■ WORK INSTRUCTION:
The records below are to be quoted in full; please keep every word exact.

■ MATERIALS PROVIDED:
(* ===== verification/Base64.v ===== *)
(** * Base64: switch_b64_encode and switch_b64_decode of src/switch_utils.c

    The accumulators keep their width: [b] is [unsigned int] in the encoder and
    [int] in the decoder, where the shift wraps around (the C standard leaves
    that overflow undefined; the usual compilers wrap).  Destination buffers are
    the bytes stored in front of the terminator, so the bounds are statements
    about their length.  The line counter [y] of the encoder is left out: the
    line break it was for is commented out in the source. *)
From S2P Require Import Prelude.
From Stdlib Require Import ZArith Lia.
From stdpp Require Import base numbers option list.

Local Open Scope Z_scope.

Definition switch_b64_table : list Z := seqZ 65 26 ++ seqZ 97 26 ++ seqZ 48 10 ++ [43; 47].
Definition b64_char (v : Z) : Z := default 0 (switch_b64_table !! Z.to_nat v).

(** ** Encoder *)
(** [while (l >= 6)]: the bytes stored, the bits left, and whether the buffer is
    full ([goto end]).  [l] itself is enough fuel. *)
Fixpoint b64_flush (fuel : nat) (b l olen : Z) (out : list Z) : list Z * Z * bool :=
  match fuel with
  | O => (out, l, false)
  | S fuel =>
    if 6 <=? l then
      let l := l - 6 in
      let out := out ++ [b64_char (Z.shiftr b l mod 64)] in
      if zlen out >=? i32 olen - 1 then (out, l, true) else b64_flush fuel b l olen out
    else (out, l, false)
  end.

(** [while (l < 6 && bytes < (int)olen - 1) out[bytes++] = '=', l += 2] *)
Fixpoint b64_pad (fuel : nat) (l olen : Z) (out : list Z) : list Z :=
  match fuel with
  | O => out
  | S fuel => if (l <? 6) && (zlen out <? i32 olen - 1) then b64_pad fuel (l + 2) olen (out ++ [61]) else out
  end.

Fixpoint b64_encode_loop (inp : list Z) (b l olen : Z) (out : list Z) : list Z :=
  match inp with
  | x :: inp =>
    let b := u32 (u32 (Z.shiftl b 8) + x) in
    let l := l + 8 in
    let '(out, l, full) := b64_flush (Z.to_nat l) b l olen out in
    if full then out else b64_encode_loop inp b l olen out
  | [] =>
    let out := if l >? 0 then out ++ [b64_char (u32 (Z.shiftl (b mod 16) (6 - l)) mod 64)] else out in
    if l =? 0 then out else b64_pad (Z.to_nat (6 - l)) l olen out
  end.
Definition switch_b64_encode (inp : list Z) (olen : Z) : list Z := b64_encode_loop inp 0 0 olen [].

(** ** Decoder *)
Definition l64 : list Z :=
  foldl (fun t i => <[Z.to_nat (b64_char i) := i]> t) (replicate 256 (-1)) (seqZ 0 64).

Fixpoint b64_emit (fuel : nat) (b l olen : Z) (out : list Z) : list Z * Z * bool :=
  match fuel with
  | O => (out, l, false)
  | S fuel =>
    if 8 <=? l then
      let l := l - 8 in
      let out := out ++ [u8 (Z.rem (Z.shiftr b l) 256)] in
      if zlen out >=? u64 (olen - 2) then (out, l, true) else b64_emit fuel b l olen out
    else (out, l, false)
  end.

(** The source is a C string; [l64[(int) *ip]] is outside the table when the
    [char] is negative. *)
Fixpoint b64_decode_loop (s : list Z) (b l olen : Z) (out : list Z) : res (list Z) :=
  match s with
  | [] => Ub
  | ch :: s =>
    if ch =? 0 then Ret out
    else if 128 <=? ch then Ub
    else
      c <-! or_ub (l64 !! Z.to_nat ch);;
      if c =? -1 then b64_decode_loop s b l olen out
      else
        let b := i32 (i32 (Z.shiftl b 6) + c) in
        let l := l + 6 in
        let '(out, l, full) := b64_emit (Z.to_nat l) b l olen out in
        if full then Ret out else b64_decode_loop s b l olen out
  end.
(** The value returned and the bytes stored before the terminator. *)
Definition switch_b64_decode (s : list Z) (olen : Z) : res (Z * list Z) :=
  out <-! b64_decode_loop s 0 0 olen [];; Ret (zlen out + 1, out).

(** ** Reference: groups of three bytes *)
Fixpoint b64_ref (l : list Z) : list Z :=
  match l with
  | [] => []
  | [x] => [b64_char (x / 4); b64_char (x mod 4 * 16); 61; 61]
  | [x; y] => [b64_char (x / 4); b64_char (x mod 4 * 16 + y / 16); b64_char (y mod 16 * 4); 61]
  | x :: y :: z :: l =>
    b64_char (x / 4) :: b64_char (x mod 4 * 16 + y / 16) :: b64_char (y mod 16 * 4 + z / 64) ::
    b64_char (z mod 64) :: b64_ref l
  end.
Definition byte (x : Z) : Prop := 0 <= x < 256.

(** Induction by groups. *)
Lemma group_ind (P : list Z -> Prop) :
  P [] -> (forall x, P [x]) -> (forall x y, P [x; y]) -> (forall x y z l, P l -> P (x :: y :: z :: l)) ->
  forall l, P l.
Proof.
  intros H0 H1 H2 H3. fix go 1. intros [|x [|y [|z l]]]; [done..|]. apply H3, go.
Qed.

Example encode_foob : switch_b64_encode [102; 111; 111; 98] 20 = [90; 109; 57; 118; 89; 103; 61; 61].
Proof. reflexivity. Qed.
Example decode_foob : switch_b64_decode ([90; 109; 57; 118; 89; 103; 61; 61] ++ [0]) 20 = Ret (5, [102; 111; 111; 98]).
Proof. reflexivity. Qed.

(** ** Bits of the accumulators *)
(** [w] is [b << s + v] in some 32-bit type. *)
Definition shifted_in (b s v w : Z) : Prop := exists q, w = b * 2 ^ s + v - 2 ^ 32 * q.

■ EXERCISE SOLUTION:
(* ===== verification/Base64.v ===== *)
(** * Base64: switch_b64_encode and switch_b64_decode of src/switch_utils.c

    The accumulators keep their width: [b] is [unsigned int] in the encoder and
    [int] in the decoder, where the shift wraps around (the C standard leaves
    that overflow undefined; the usual compilers wrap).  Destination buffers are
    the bytes stored in front of the terminator, so the bounds are statements
    about their length.  The line counter [y] of the encoder is left out: the
    line break it was for is commented out in the source. *)
From S2P Require Import Prelude.
From Stdlib Require Import ZArith Lia.
From stdpp Require Import base numbers option list.

Local Open Scope Z_scope.

Definition switch_b64_table : list Z := seqZ 65 26 ++ seqZ 97 26 ++ seqZ 48 10 ++ [43; 47].
Definition b64_char (v : Z) : Z := default 0 (switch_b64_table !! Z.to_nat v).

(** ** Encoder *)
(** [while (l >= 6)]: the bytes stored, the bits left, and whether the buffer is
    full ([goto end]).  [l] itself is enough fuel. *)
Fixpoint b64_flush (fuel : nat) (b l olen : Z) (out : list Z) : list Z * Z * bool :=
  match fuel with
  | O => (out, l, false)
  | S fuel =>
    if 6 <=? l then
      let l := l - 6 in
      let out := out ++ [b64_char (Z.shiftr b l mod 64)] in
      if zlen out >=? i32 olen - 1 then (out, l, true) else b64_flush fuel b l olen out
    else (out, l, false)
  end.

(** [while (l < 6 && bytes < (int)olen - 1) out[bytes++] = '=', l += 2] *)
Fixpoint b64_pad (fuel : nat) (l olen : Z) (out : list Z) : list Z :=
  match fuel with
  | O => out
  | S fuel => if (l <? 6) && (zlen out <? i32 olen - 1) then b64_pad fuel (l + 2) olen (out ++ [61]) else out
  end.

Fixpoint b64_encode_loop (inp : list Z) (b l olen : Z) (out : list Z) : list Z :=
  match inp with
  | x :: inp =>
    let b := u32 (u32 (Z.shiftl b 8) + x) in
    let l := l + 8 in
    let '(out, l, full) := b64_flush (Z.to_nat l) b l olen out in
    if full then out else b64_encode_loop inp b l olen out
  | [] =>
    let out := if l >? 0 then out ++ [b64_char (u32 (Z.shiftl (b mod 16) (6 - l)) mod 64)] else out in
    if l =? 0 then out else b64_pad (Z.to_nat (6 - l)) l olen out
  end.
Definition switch_b64_encode (inp : list Z) (olen : Z) : list Z := b64_encode_loop inp 0 0 olen [].

(** ** Decoder *)
Definition l64 : list Z :=
  foldl (fun t i => <[Z.to_nat (b64_char i) := i]> t) (replicate 256 (-1)) (seqZ 0 64).

Fixpoint b64_emit (fuel : nat) (b l olen : Z) (out : list Z) : list Z * Z * bool :=
  match fuel with
  | O => (out, l, false)
  | S fuel =>
    if 8 <=? l then
      let l := l - 8 in
      let out := out ++ [u8 (Z.rem (Z.shiftr b l) 256)] in
      if zlen out >=? u64 (olen - 2) then (out, l, true) else b64_emit fuel b l olen out
    else (out, l, false)
  end.

(** The source is a C string; [l64[(int) *ip]] is outside the table when the
    [char] is negative. *)
Fixpoint b64_decode_loop (s : list Z) (b l olen : Z) (out : list Z) : res (list Z) :=
  match s with
  | [] => Ub
  | ch :: s =>
    if ch =? 0 then Ret out
    else if 128 <=? ch then Ub
    else
      c <-! or_ub (l64 !! Z.to_nat ch);;
      if c =? -1 then b64_decode_loop s b l olen out
      else
        let b := i32 (i32 (Z.shiftl b 6) + c) in
        let l := l + 6 in
        let '(out, l, full) := b64_emit (Z.to_nat l) b l olen out in
        if full then Ret out else b64_decode_loop s b l olen out
  end.
(** The value returned and the bytes stored before the terminator. *)
Definition switch_b64_decode (s : list Z) (olen : Z) : res (Z * list Z) :=
  out <-! b64_decode_loop s 0 0 olen [];; Ret (zlen out + 1, out).

(** ** Reference: groups of three bytes *)
Fixpoint b64_ref (l : list Z) : list Z :=
  match l with
  | [] => []
  | [x] => [b64_char (x / 4); b64_char (x mod 4 * 16); 61; 61]
  | [x; y] => [b64_char (x / 4); b64_char (x mod 4 * 16 + y / 16); b64_char (y mod 16 * 4); 61]
  | x :: y :: z :: l =>
    b64_char (x / 4) :: b64_char (x mod 4 * 16 + y / 16) :: b64_char (y mod 16 * 4 + z / 64) ::
    b64_char (z mod 64) :: b64_ref l
  end.
Definition byte (x : Z) : Prop := 0 <= x < 256.

(** Induction by groups. *)
Lemma group_ind (P : list Z -> Prop) :
  P [] -> (forall x, P [x]) -> (forall x y, P [x; y]) -> (forall x y z l, P l -> P (x :: y :: z :: l)) ->
  forall l, P l.
Proof.
  intros H0 H1 H2 H3. fix go 1. intros [|x [|y [|z l]]]; [done..|]. apply H3, go.
Qed.

Example encode_foob : switch_b64_encode [102; 111; 111; 98] 20 = [90; 109; 57; 118; 89; 103; 61; 61].
Proof. reflexivity. Qed.
Example decode_foob : switch_b64_decode ([90; 109; 57; 118; 89; 103; 61; 61] ++ [0]) 20 = Ret (5, [102; 111; 111; 98]).
Proof. reflexivity. Qed.

(** ** Bits of the accumulators *)
(** [w] is [b << s + v] in some 32-bit type. *)
Definition shifted_in (b s v w : Z) : Prop := exists q, w = b * 2 ^ s + v - 2 ^ 32 * q.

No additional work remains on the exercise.